Dark Queen (Jane Yellowrock #12)

Around the house, my woods moaned in the sharp wind, branches clattering like old bones, anxious, but I could see nothing about the couple that would say danger. They looked like any other city folk who might come looking for Soulwood Farm, and yet . . . not. Different. As they approached the house, they passed the tall length of flagpole in the middle of the raised beds of the front yard and started up the seven steps to the porch. And then I realized why they moved and felt all wrong. There was a weapon bulge at the man’s shoulder, beneath his jacket. In a single smooth motion, I braced the bolt-action shotgun against my shoulder, rammed open the door, and pointed the business end of the gun at the trespassers.

“Whaddya want?” I demanded, drawing on my childhood God’s Cloud dialect. They came to a halt at the third step, too close for me to miss, too far away for them to disarm me safely. The man raised his hands like he was asking for peace, but the little woman hissed. She drew back her lips in a snarl and growled at me. I knew cats. This was a cat. A cat in human form—a werecat of some kind. A devil, according to the Church. I trained the barrel on her, midcenter, just like John had showed me the first time he’d put the gun in my hands. As I aimed, I took a single step so my back was against the doorjamb to keep me from getting bowled over or from breaking a shoulder when I fired.

“Paka, no,” the man said. The words were gentle, the touch to her arm tender.
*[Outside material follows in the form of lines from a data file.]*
Lemma init_stop_parse fuel p t rest st :
  (args_left p < fuel)%nat → at_args p (init_stop_words t ++ rest) → init_stop_ok t →
  stopped (match t with IHelp _ => Some InitHelp | _ => None end) (parse_init fuel st p).
Proof.
  intros Hf Hp Hok. destruct fuel as [|fuel]; [lia|]. cbn [parse_init].
  destruct t as [name v|c|v|v|short]; cbn [stopped].
  - destruct Hok as [Hn Hnot]. destruct (next_long_either p name v rest) as [p' ->]; [by destruct v|done|].
    rewrite init_arg_unknown; [by eexists|set_solver|done].
  - destruct Hok as (Hd & Ha & Hh). destruct (next_short p c rest Hp Hd Ha) as (p' & -> & _).
    rewrite init_arg_unknown; [by eexists|set_solver|done].
  - destruct Hok as [Ho Hv]. destruct (next_value p v rest Hp Ho) as (p' & -> & _).
    unfold init_arg, string_of. rewrite Hv. by eexists.
  - assert (plain_name (bs "force")) as Hn by by apply (bool_decide_unpack _).
    destruct (next_long_eq p (bs "force") v rest Hp Hn) as (p1 & H1 & Hp1). rewrite H1.
    destruct (next_pending p1 v rest Hp1) as (e & p2 & H2). apply next_decreases in H1.
    change (init_arg (Long (bs "force")) st) with (@Parsed (bool * option bytes) (true, st.2)).
    destruct fuel as [|fuel]; [lia|]. cbn [parse_init]. rewrite H2. by eexists.
  - destruct (next_help p short rest Hp) as (arg & p' & -> & [->| ->]); done.
Qed.

Lemma stopped_bind {A B} h (r : option (outcome A)) (f : A → outcome B) :
  stopped h r → stopped h ((λ x, obind x f) <$> r).
Proof. destruct h as [h|]; simpl; [by intros ->|]. intros [e ->]. by eexists. Qed.

(** A line that breaks off prints the help it asks for, or is refused. *)
Lemma parse_broken fuel l :
  (args_left (from_args (broken_words l)) < fuel)%nat → broken_ok l →
  stopped (asks_help l) (parse fuel (broken_words l)).
Proof.
  intros Hf Hok. unfold parse. pose proof (at_start (broken_words l)) as Hs.
  destruct l as [|name rest|short rest|sub rest|opts t rest|items t rest]; cbn [broken_words] in *.
  - destruct (next_end _ Hs) as [p ->]. by eexists.
  - destruct Hok as [Hn Hh]. destruct (next_long _ _ _ Hs Hn) as (p & -> & _). simpl.
    rewrite bool_decide_eq_false_2 by (intros [[= ?]|?]; done). by eexists.
  - destruct (next_help _ _ _ Hs) as (arg & p & -> & [->| ->]); done.
  - destruct Hok as [Ho Hsub]. destruct (next_value _ _ _ Hs Ho) as (p & -> & _). simpl.
    unfold string_of. destruct (Utf8.from_utf8 sub); [|by eexists].
    rewrite !decide_False by set_solver. by eexists.
  - destruct Hok as [Hopts Ht]. destruct (next_value _ _ _ Hs eq_refl) as (p & Hn & Hp). rewrite Hn.
    apply next_decreases in Hn. simpl. apply stopped_bind.
    pose proof (parse_serve_front fuel p opts _ default_serve ltac:(lia) Hp Hopts) as Hx.
    destruct (serve_meaning opts default_serve) as [args|e]; simpl.
    + destruct Hx as (fuel' & p' & Hf' & Hp' & ->).
      by pose proof (serve_stop_parse fuel' p' t rest args Hf' Hp' Ht); destruct t.
    + rewrite Hx. destruct t; by eexists.
  - destruct Hok as [Hit Ht]. destruct (next_value _ _ _ Hs eq_refl) as (p & Hn & Hp). rewrite Hn.
    apply next_decreases in Hn. simpl. apply stopped_bind.
    pose proof (parse_init_front fuel p items _ (false, None) ltac:(lia) Hp Hit) as Hx. simpl in Hx.
    cbn [asks_help].
    destruct (dirs items) as [|d [|d' ds]]; simpl.
    1,2: destruct Hx as (fuel' & p' & Hf' & Hp' & ->);
      pose proof (λ st, init_stop_parse fuel' p' t rest st Hf' Hp' Ht) as Hst; by destruct t; apply Hst.
    rewrite Hx. destruct t; simpl; by eexists.
Qed.

End Cli.

End Cli.

(** ** Properties *)

(** The command line means what its options say. Parsing returns for every argument vector
    (the loops stop within the arguments the lexer has), and on a well-formed line it yields
    exactly the meaning of the line: options take effect from left to right in either spelling
    ([--name value], [--name=value], [-c value]), a later occurrence replaces an earlier one, a
    [--listen] text that is no socket address fails with that text, and [init] needs exactly one
    directory. *)
Theorem command_line_exact {LX : LexoptOps} {LL : LexoptLaws LX} (fuel : nat) (argv : list bytes) :
  (args_left (from_args argv) < fuel)%nat →
  is_Some (Cli.parse fuel argv)
  ∧ ∀ c, argv = Cli.line_words c → Cli.line_ok c →
      Cli.parse fuel argv = Some (Cli.of_result (Cli.line_meaning c)).
Proof.
  intros Hf. split; [by apply Cli.parse_total|]. intros c -> Hok. by apply Cli.parse_line.
Qed.

(** ** A lexer that computes, for examples *)

Module ToyLexopt.
Import Lexopt.

Inductive error : Type := UnexpectedArg (a : Arg) | NonUnicode (v : bytes) | Missing | Unsupported.

Record parser : Type := mkParser { waiting : option bytes; left : list bytes }.

(** The text up to the first [=], and the text after it. *)
Fixpoint split_eq (l : bytes) : bytes * option bytes :=
  match l with
  | [] => ([], None)
  | b :: l' =>
    if decide (b = "="%byte) then ([], Some l')
    else let '(n, v) := split_eq l' in (b :: n, v)
  end.

Definition lex_word (a : bytes) (l : list bytes) : result (option Arg) error * parser :=
  match a with
  | "-"%byte :: "-"%byte :: name =>
    let '(n, v) := split_eq name in
    if bool_decide (n = []) then (Err Unsupported, mkParser None l)
    else (Ok (Some (Long n)), mkParser v l)
  | "-"%byte :: c :: [] => (Ok (Some (Short (byte_Z c))), mkParser None l)
  | "-"%byte :: _ :: _ => (Err Unsupported, mkParser None l)
  | _ => (Ok (Some (Value a)), mkParser None l)
  end.

Definition next (p : parser) : result (option Arg) error * parser :=
  match waiting p, left p with
  | Some v, l => (Err (UnexpectedArg (Value v)), mkParser None l)
  | None, [] => (Ok None, p)
  | None, a :: l => lex_word a l
  end.

Definition value (p : parser) : result bytes error * parser :=
  match waiting p, left p with
  | Some v, l => (Ok v, mkParser None l)
  | None, a :: l => (Ok a, mkParser None l)
  | None, [] => (Err Missing, p)
  end.

Lemma split_eq_plain n : "="%byte ∉ n → split_eq n = (n, None).
Proof.
  induction n as [|b n IH]; [done|]. intros [Hb Hn]%not_elem_of_cons. cbn [split_eq].
  rewrite decide_False by congruence. by rewrite IH.
Qed.

Lemma split_eq_value n v : "="%byte ∉ n → split_eq (n ++ "="%byte :: v) = (n, Some v).
Proof.
  induction n as [|b n IH]; [done|]. intros [Hb Hn]%not_elem_of_cons. simpl.
  rewrite decide_False by congruence. by rewrite IH.
Qed.

Lemma lex_word_left a l r p : lex_word a l = (r, p) → left p = l.
Proof.
  unfold lex_word. destruct a as [|b a]; [by intros [= <- <-]|].
  destruct b; try by intros [= <- <-].
  destruct a as [|c a]; [by intros [= <- <-]|].
  assert (match a with
          | [] => (Ok (Some (Short (byte_Z c))), mkParser None l)
          | _ => (Err Unsupported, mkParser None l)
          end = (r, p) → left p = l) as Hother by (destruct a; by intros [= <- <-]).
  destruct c; try exact Hother. destruct (split_eq a) as [n v].
  case_bool_decide; by intros [= <- <-].
Qed.

End ToyLexopt.

#[global] Instance toy_lexopt : LexoptOps := {
  lex_error := ToyLexopt.error;
  Parser := ToyLexopt.parser;
  from_args l := ToyLexopt.mkParser None l;
  next := ToyLexopt.next;
  opt_value := ToyLexopt.value;
  unexpected := ToyLexopt.UnexpectedArg;
  non_unicode := ToyLexopt.NonUnicode;
}.

#[global] Instance toy_lexopt_laws : LexoptLaws toy_lexopt.
Proof.
  refine (Build_LexoptLaws toy_lexopt (λ p l, p = ToyLexopt.mkParser None l)
    (λ p v l, p = ToyLexopt.mkParser (Some v) l) (λ p, length (ToyLexopt.left p)) _ _ _ _ _ _ _ _ _ _ _ _).
  - done.
  - intros p ->. by eexists.
  - intros p a l -> Ha. eexists. split; [|done]. destruct a as [|b a]; [done|].
    unfold Lexopt.is_option, starts_with in Ha. apply bool_decide_eq_false in Ha.
    simpl. unfold ToyLexopt.next. simpl. destruct b; try done. exfalso. apply Ha. by exists a.
  - intros p name l -> (Hne & Heq & _). eexists. split; [|done]. simpl. unfold ToyLexopt.next. simpl.
    rewrite ToyLexopt.split_eq_plain by done. by rewrite bool_decide_eq_false_2.
  - intros p name v l -> (Hne & Heq & _). eexists. split; [|done]. simpl. unfold ToyLexopt.next. simpl.
    rewrite ToyLexopt.split_eq_value by done. by rewrite bool_decide_eq_false_2.
  - intros p c l -> Hc _. eexists. split; [|done]. simpl. unfold ToyLexopt.next. simpl. by destruct c.
  - intros p a l ->. by eexists.
  - intros p v l ->. by eexists.
  - intros [[v|] [|a l]] arg p' Hn; try done. apply ToyLexopt.lex_word_left in Hn. rewrite Hn. simpl. lia.
  - intros [[v'|] [|a l]] v p' Hv; cbv [opt_value toy_lexopt ToyLexopt.value ToyLexopt.waiting ToyLexopt.left] in *; simplify_eq; simpl; lia.
  - intros p ->. by eexists _, _.
  - intros p v l ->. by eexists _, _.
Defined.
I had never seen a man touch a woman like that, and my hands jiggled the shotgun in surprise before I caught myself. The woman’s snarl subsided and she leaned into the man, just like one of my cats might. His arm went around her, and he smoothed her hair back, watching me as I watched them. Alert, taking in everything about me and my home, the man lifted his nose in the air to sniff the scents of my land, his delicate nasal folds widening and contracting. Alien. So alien, these two.

“What do you want?” I asked again, this time with no Church accent, and with the grammar I’d learned from the city-folk customers at the vegetable stand and from reading my once-forbidden and much-loved library books.

“I’m Special Agent Rick LaFleur, with PsyLED, and this is Paka. Jane Yellowrock sent us to you, Ms. Ingram,” the man said.

Of course this new problem was related to Jane. Nothing in my whole life had gone right since she darkened my door.